No One Deserves To Win The American League Central

Jess Rapfogel. Getty Images.

Major League Baseball is having a thrilling year. The pitch clock has made games so much more enjoyable. The four hour slogs are long gone. You have young players making more of an impact than any year I can remember. Corbin Carroll might win the NL MVP to go along with the Rookie Of The Year award. Even the division races have been interesting with teams like the Pirates and Rangers competing for the post-season for the first time in years.

If the MLB is currently a Michelin star restaurant when it comes to being entertaining, the AL Central is a ripped up booth in the back with weird stains on the table that could either be vomit or shit. There is no team that is currently above .500 and two teams are in the middle of losing streaks of six or more games. It somehow keeps getting worse with each passing day.

This is obviously a shitshow but it might be a bigger issue than just a lousy division. This is an issue for the MLB as a whole. Outside of the White Sox, all of these teams have payrolls in the bottom half of baseball. The White Sox can't even crack the top 10. The thing is, it's not much better in the NL Central. The Pirates lead that division with a 34-30 record. The difference is those teams are just more exciting to watch. The Reds just called up Andrew Abbott and Elly De La Cruz and might be one of the most interesting teams in baseball. The Pirates are a nice story. The Cardinals are intriguingly bad. 
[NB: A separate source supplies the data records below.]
(* ===== verification/WinRT.v ===== *)
(** * WinRT: calls into the Windows Runtime

    What video_capture/windows/help_functions_winrt.{h,cc} of the patches for libwebrtc
    is made of: sequences of calls that are skipped after the first failure, waiting for
    asynchronous operations, and the conversion of subtypes and ratios.

    The Windows Runtime is a parameter, the class [WinRT]: what a call returns may depend
    on all the calls before it.  Asynchronous operations live in time, which passes only
    in waits. *)

From S2P Require Import Prelude IntTypes HResult.
From stdpp Require Export strings.
Open Scope Z_scope.

(** Codes the camera code returns or compares with. *)
Definition hresult (u : Z) : HRESULT := Other (u - 2 ^ 32).
Definition E_FAIL := hresult 0x80004005.
Definition E_BOUNDS := hresult 0x8000000B.
Definition E_OUTOFMEMORY := hresult 0x8007000E.
Definition RPC_E_TIMEOUT := hresult 0x8001011F.
Definition RPC_E_WRONG_THREAD := hresult 0x8001010E.
Definition RPC_E_INVALID_PARAMETER := hresult 0x80010010.

#[global] Open Scope Z_scope.

(** Strings of [wchar_t], without the final null. *)
Definition wstring : Type := list Z.
Fixpoint wide (s : string) : wstring :=
  match s with EmptyString => [] | String c s => Z.of_N (Ascii.N_of_ascii c) :: wide s end.

(** [VideoType] of webrtc_libyuv.h. *)
Inductive VideoType :=
  | kUnknown | kI420 | kIYUV | kRGB24 | kABGR | kARGB | kARGB4444 | kRGB565 | kARGB1555
  | kYUY2 | kYV12 | kUYVY | kMJPEG | kNV21 | kNV12 | kBGRA.
#[export] Instance VideoType_eq_dec : EqDecision VideoType.
Proof. solve_decision. Defined.

(** [IDeviceInformation]. *)
Record device_information := mkDevice { device_name : wstring; device_id : wstring }.

(** ** Calls

    [Method] is a call on an object whose only other effect is the value it returns; the
    rest are the calls that matter later on, [Call] those of the audio devices with their
    arguments.  Objects are numbered by their creation. *)
Inductive call :=
  | Method (name : string)
  | Call (name : string) (args : list Z)
  | put_VideoDeviceId (id : wstring)
  | put_VideoProfile (profile : Z)
  | put_RecordMediaDescription (description : Z)
  | InitializeWithSettingsAsync (capture : Z)
  | RunAsync
  | SetFormatAsync (source format : Z)
  | CreateFrameReaderAsync (source : Z)
  | add_FrameArrived (reader : Z)
  | remove_FrameArrived (reader : Z)
  | StartAsync (reader : Z)
  | StopAsync (reader : Z)
  | FindAllAsyncDeviceClass
  | Close (object : string) (id : Z)
  | IncomingFrame (plane_y stride_y plane_uv stride_uv length width height fps : Z) (type : VideoType).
I am concerned that having entire divisions be lousy in the center of the country could make baseball a more regional game. The NFL is the obvious national pastime by miles. But if baseball keeps going in this direction where the middle of the country isn't competitively challenging for a title, it could find itself in a situation like the NHL where pockets of the country just completely ignore it. 

Kyle Rivas. Shutterstock Images.

So who wins this division? The Twins have the best starting rotation but struggle offensively. The new callups Alex Kirilloff and Royce Lewis have been very good but can they keep it up? Carlos Correa has looked like a man who has failed multiple physicals but if he can just play like he did last year, this should be the team that will be hosting playoff games in October.

The Guardians are taking a step back like you see a lot of young teams do the year after they make the playoffs. The White Sox have the most talent in the division but can't get out of their own way. They might just be better off selling pieces like Lucas Giolito at the deadline. I have no explanation why Dylan Cease has become an ordinary pitcher overnight. Lance Lynn has aged worse than than seeing Miramax pop up before an old movie you throw on.

I'm not sure how baseball can fix this. You'd like to think one owner in each of these divisions would see a great opportunity and step on the gas. Especially the Twins and Guardians who are teams with a strong young core that are a couple good free agent signings away from dominating the AL Central for years to come. Until then, as Ben Folds once sang "it's a battle of who could care less."